La présidente de la Fédération norvégienne de football, Lise Klaveness, a demandé sa démission et confirmé le dépôt d’une nouvelle plainte devant les instances éthiques.
La Fédération galloise de football est devenue la première fédération européenne à retirer son soutien à la réélection d’Infantino, tandis que la Fédération anglaise finalise actuellement une lettre allant dans le même sens. La Suède et la Serbie ont également retiré leur soutien précédent.
En dehors de l’Europe, la situation est différente. La CAF, la Confédération africaine de football, a réaffirmé son soutien à Infantino après la réunion d’urgence organisée la semaine dernière à Rabat.
Les confédérations ne décident toutefois pas directement de l’issue des élections à la présidence de la FIFA. Chacune des 211 associations membres qui composent le Congrès de la FIFA dispose de son propre vote.

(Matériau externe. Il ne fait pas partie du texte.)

(* ===== verification/Prelude.v ===== *)
(** * RDMAS: a verification library for the RDMA key-value store

    ** The program

    RDMAS keeps a key-value cache in registered memory of a server; clients read
    and write it with one-sided operations (read, write, compare-and-swap), and
    a connector exposes it to LMCache.  Its parts, bottom up:

    - the memory layout ([src/engine/layout.rs]): 64-byte buckets whose lock word
      packs version, lease, mode, tombstone and lock bit, and extent headers;
    - the cuckoo hash table ([src/engine/cuckoo.rs]) of such buckets;
    - the large object region ([src/engine/extent.rs]), an extent allocator for
      values over 32 bytes, with epoch marks for the collector;
    - the lock protocol ([src/engine/concurrency.rs]): CAS lock with leases,
      optimistic reads, takeover;
    - the slab allocator, LRU tracker and epoch collector ([slab.rs], [lru.rs],
      [gc.rs] of [src/engine]);
    - the client paths ([src/client/read.rs], [write.rs], [opt.rs], [retry.rs])
      against local memory and against a remote memory behind the [Transport]
      trait ([src/transport/mod.rs]), which [tcp.rs] implements over a socket and
      [rdma.rs] over the verbs wrappers, with [gdr.rs] for device memory;
    - the verbs wrappers ([src/rdma]): devices, protection domains, completion
      queues, memory regions, queue pairs and their health guard; and the
      registered huge-page regions ([src/mem/region.rs]);
    - the session ([src/client/session.rs], [src/control/client.rs]), which
      discovers the server, chooses a transport and notices restarts;
    - the async runtime ([src/runtime]), which posts work requests and routes
      completions from the queue back to the waiting futures;
    - the server: bootstrap, control plane, tenants and replication
      ([src/engine/bootstrap.rs], [src/control]), and the load monitor
      ([src/engine/watermark.rs]);
    - the LMCache connector ([crates/lmcache-connector/src/lib.rs]), which drives
      table, region and LRU tracker in batches, and its optional reporting to
      the Director ([director.rs]).

    ** Conventions of the model

    A machine integer is a [Z] kept in its width by [u8], [u32], [u64]; plain
    additions wrap, as in a release build.  Bytes are [list Z].  [exec] is a
    computation that returns ([Done]) or panics ([Panic]): indexing and slicing
    out of range, failed assertions and the remainder by zero panic.  [result]
    is Rust's [Result]; operations that change a receiver and may fail are
    [stM S E A], which keeps the state reached before an error.  A [HashMap] or
    [HashSet] is a [gmap] or [gset]; where the code iterates one, the order is
    an argument and the theorems hold for every permutation.  Clock readings,
    the random jitter, the hash function of the xxhash crate and the alignment
    of a byte buffer are arguments.  A foreign function (a verb, [mmap], the gRPC
    calls of the RDMA set-up) is a constructor of [verb]; code that calls it is a
    program of the free monad [ffi] over these calls, and its theorems hold for
    every interpretation of them ([Adapter]) or, through the weakest precondition
    [wp], for every answer they may give.  Bit masks of the verbs library are
    finite sets.  A binary64 number is a [spec_float] of the Standard Library.
    A memory allocation is assumed to succeed up to [MAX_ALLOC], Rust's limit of
    [isize::MAX] bytes; where the size comes from remote bytes a larger one panics.

    ** Files

    - [Prelude]: [exec], [result], [stM] and their notations (in [rdmas_scope]),
      machine integers, byte buffers, little-endian encoding, and the hint and
      rewrite database [rdmas].  [Float64]: conversion, division and comparison
      of binary64 and when a rounded quotient decides an exact comparison.
    - [Layout]: records of layout.rs, lock-word helpers, byte images; each helper
      is proved to be the field update it stands for ([LockView]).
    - [Cuckoo]: every operation of [CuckooTable], with and without the mutex.
      [CuckooSpec]: the abstraction [table_map] (a finite map), the invariant
      [table_wf] and the specification of the kick chain.  [CuckooProps]: the
      refinement of each operation and of whole traces.
    - [Extent]: every operation of [LargeObjectRegion].  [ExtentSpec]: the
      abstract map of extents and [region_inv], the partition of the buffer into
      extents and free blocks.  [ExtentProps]: the operations against it, and the
      interface [ExtentStore] that the collector uses.
    - [Concurrency]: the lock functions and a transition system of any number of
      clients whose steps are the single atomic accesses.  [ConcurrencyProps]:
      mutual exclusion and soundness of optimistic reads by induction over runs,
      and the runs that violate them outside the leases.
    - [Slab], [Lru], [Gc]: the allocator with the set of held chunks as ghost
      state, the selection of the oldest keys, the collector over any
      [ExtentStore].
    - [Errors], [Api]: the error type; the public engine trait with its default
      methods and its contract.  [Client], [ClientProps], [Batch]: the local client
      paths, their refinement of the table map, batched writes.
    - [Transport]: the trait as a class, the contract [RemoteMemory] of a healthy
      transport and an in-memory instance.  [Remote], [RemoteProps]: the remote
      paths and the CAS bump allocator, proved against the contract.
    - [Interleave]: a client program as a resumption (the replies so far determine
      the next request) and the system of clients that share one memory.
      [RemoteConc]: allocations and insertions of the remote paths in such a
      system.  [RemoteTypes]: a program logic for well-typed requests and its use
      on every remote operation.
    - [Verbs]: the wrappers of [src/rdma] as programs over the library's calls,
      with their drop glue.  [VerbsProps]: interpretation of programs, the ledger
      of live handles and queue pair states with its program logic, the batch
      chain and the guard.
    - [PollerThread]: the closures the two pollers run, with their set-up and every
      exit, and the spawning, stopping and dropping of the threads, as programs
      against the same ledger (extended with event channels, epoll descriptors,
      threads and device memory).  [ConnectorLife]: the eventfd, the flag and the
      worker threads of the LMCache connector, in the same way.
    - [Rdma]: the RDMA transport with the poller it starts, its set-up against the
      ledger and its operations against an asynchronous adapter ([nic]: requests
      outstanding, completions queued, the poller competing for them).  [Gdr]:
      device buffers and the GPUDirect transport.  [HugePage]: the registered huge-page regions.
    - [Tcp]: the TCP transport ([src/transport/tcp.rs]) over a byte stream; the
      peer is a parameter with the frame protocol as its contract
      ([FrameServer], with an in-memory server), and the transport is proved to
      meet [RemoteMemory].  [Faults]: the promise of a transport that may fail
      ([FaultyMemory]), kept by the TCP transport whatever byte its connection
      breaks at, and the simulation of every client program over such a
      transport by the fault model of [Interleave].  [Network]: several
      connections to one server, and its refinement of that model.
    - [Runtime]: the futures and batches of [src/runtime/ops.rs], the completion poller
      ([poller.rs]) and the adapter as a transition system.  [AsyncPoller]: the
      event-driven variant of the poller with notification, re-arming, timeouts
      and the deadline of its busy-poll window, and the simulation of the thread's
      program by it.
    - [Retry]: retry loops and the pending tracker.  [Replication]: the backup.
    - [Engine]: bootstrap, control server, tenant keys.  [Watermark]: the load
      monitor and the statistics of engine and client.
    - [Session]: control client and session over a [Channel]; [ServedChannel]
      says that a control server is at its far end.
    - [Connector], [ConnectorProps]: the LMCache connector.  [Director]: the same
      with the [director] feature; the spawned reports are a pool of tasks that
      run in any order.

    ** What the theorems show

    - Functional refinement: table and region implement finite maps, on every
      branch and over whole traces, without panics; an insertion that answers
      [TableFull] loses exactly one entry.
    - Equivalence: for absent Inline keys on unlocked Inline buckets the client
      writer, the remote writer and the batch flush leave the buckets the table's
      own insertion leaves (a key that is present they store twice,
      [writer_duplicates_key]); the lock-free reads agree
      with [lookup] on a quiescent table; the TCP frames have the effect of the
      memory operations they name.
    - Safety under interleaving: at most one lock holder, and verified optimistic
      reads saw an unchanged payload, as long as holders stay within their
      leases, the 24-bit lease clock does not roll over and there are fewer than
      2^32 releases; in the runtime no completion is lost or delivered to another
      future as long as the callers of [rdma_batch] choose fresh ids, and an
      awaited operation can finish as long as the poller is not stopped.
    - Remote clients at the same time: in every interleaving of their operations,
      some of them failing, the blocks handed out by the remote allocator are
      disjoint and in range, all clients can finish and one of them succeeds
      where nothing fails and the region has room, all this once the bump offset
      is past its own word, which it is not in the region bootstrap creates
      ([remote_extent_hazards]); requests and memory keep their types, and a
      client panics only on a misaligned receive buffer or an oversized extent
      length; insertions into different slots leave what they leave one after the
      other; a value put by the remote writer is read back by the remote reader
      over any transport that meets the contract, on a table without locks and
      tombstones.
      TCP connections that break are an instance of the faults assumed, so the
      guarantees of the allocator hold for any number of clients of one server
      over such connections.
    - Threads: the event-driven poller's program follows the rules of the calls it
      makes whatever they answer, acknowledges what it takes, closes its
      descriptor on every way out, and only makes moves of the transition system,
      in which turns that nothing cuts short harvest a batch.
    - Resources: setting up and tearing down the RDMA transport and a huge-page
      region uses only live handles in the required order and states, and the
      failing branches give back what was acquired, with the exceptions named
      below; a read or write of an idle RDMA transport that reports success had
      its effect, whenever the adapter completes; a guarded post never reaches a broken queue pair; a connector that
      is not used after [close] gives back its descriptor and its threads.
    - Sessions: a session whose heartbeat asks for no reconnect knows the running
      server, through failures and restarts that change the generation.
    - Reclamation: a collection frees exactly the marked extents that precede
      every active client, with the timestamps the control plane maintains.
    - End to end: a value set through the connector is found and read back, and
      every submitted batch is answered exactly once; with the Director it is
      also reported exactly once, under the hashes its keys carry, in no
      particular order.
    - Bounds and termination: no wrap-around where sizes stay within an
      allocation, the kick chain and the retry loop end, the CAS loop ends once
      interference stops, and the load monitor's floating-point thresholds are
      exact.
    - A few theorems describe runs on which the code departs from its
      documentation (their names say so: [deleted_key_still_read],
      [table_full_loses_entry], [exclusion_needs_leases], [mark_hazards],
      [writer_kick_hazards], [remote_extent_hazards],
      [evict_lru_reclaims_nothing], [eviction_removes_nothing],
      [rdma_cas_never_false], [tcp_cas_refused_is_false],
      [drop_closes_device_early], [cas_mismatch_reported_swapped],
      [late_completion_misattributed], [failed_registration_leaks],
      [round_up_wraps], [restart_undetected], [default_poller_loses_wakeup],
      [fragmentation_of_unfragmented_region], [failed_set_reported],
      [batch_id_collision], [remote_insert_race], [poller_steals_completion],
      [shared_channel_misacknowledged], [shutdown_strands_waiters],
      [lost_reservation_leaks], [connected_client_unregistered],
      [submit_after_close], [spawn_failure_leaks], [writer_duplicates_key],
      [batch_duplicates_key], [misaligned_client_panics],
      [oversized_extent_panics], [get_remote_returns_deleted],
      [late_read_overwrites_buffer], [zero_timeout_never_polls],
      [jitter_exceeds_max_delay], [reports_unordered]).

    ** Recursion

    The kick chains recurse on the remaining kicks ([max_kick] of the table, 16
    for the client), the retry loop on the remaining attempts, all other loops on
    a list: no fuel is needed.  The CAS loop [try_acquire_loop] takes fuel,
    because it runs as long as other clients interfere; [acquire_terminates]
    shows that one iteration after the last interference is enough.  The number
    formatter [print_loop] takes the number of bits, and [print_radix_numeral]
    shows that it prints every digit.

    The poller threads run until a flag is set, so their loops take fuel and answer
    whether the thread returned; the safety theorems hold for every fuel, and
    [poller_threads_stop] shows that one turn more than the reads of an unset flag
    is enough.

    ** What the interleavings assume

    A transport operation of a remote client is one atomic step, and so are the
    accesses of the lock protocol and the statements of the runtime between two
    await points.  An operation reported as failed may or may not have taken
    effect.  A poller that has tested the shutdown flag before it was set makes
    one more turn ([LastTurn]).  The adapter executes a posted request of the RDMA
    transport at any later time, and the poller of the transport may take the
    completion first.  The other components are sequential, as their
    mutexes make them.

    ** Not modelled

    The generated bindings ([ibverbs-sys]) are the calls of [verb].  gRPC and TLS
    appear only through the calls made and their outcomes, with the types of that
    library as parameters.  A Python memory view is the bytes it returns, or none
    when the call fails; the Director's tasks are the messages they send, each sent when the task runs.
    Re-exports, tests and benches hold no logic of their own. *)

From stdpp Require Export base numbers list list_numbers option gmap fin_maps fin_map_dom sorting.
From Stdlib Require Export ZArith Lia.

Le scrutin se tiendra désormais dans moins de huit mois. Le 77e Congrès de la FIFA aura lieu à Rabat le 18 mars 2027. Le président de la Concacaf, Victor Montagliani, est présenté comme le candidat le plus susceptible de défier Infantino, alors qu’un troisième mandat sans opposition semblait encore quasiment assuré à ce dernier il y a peu.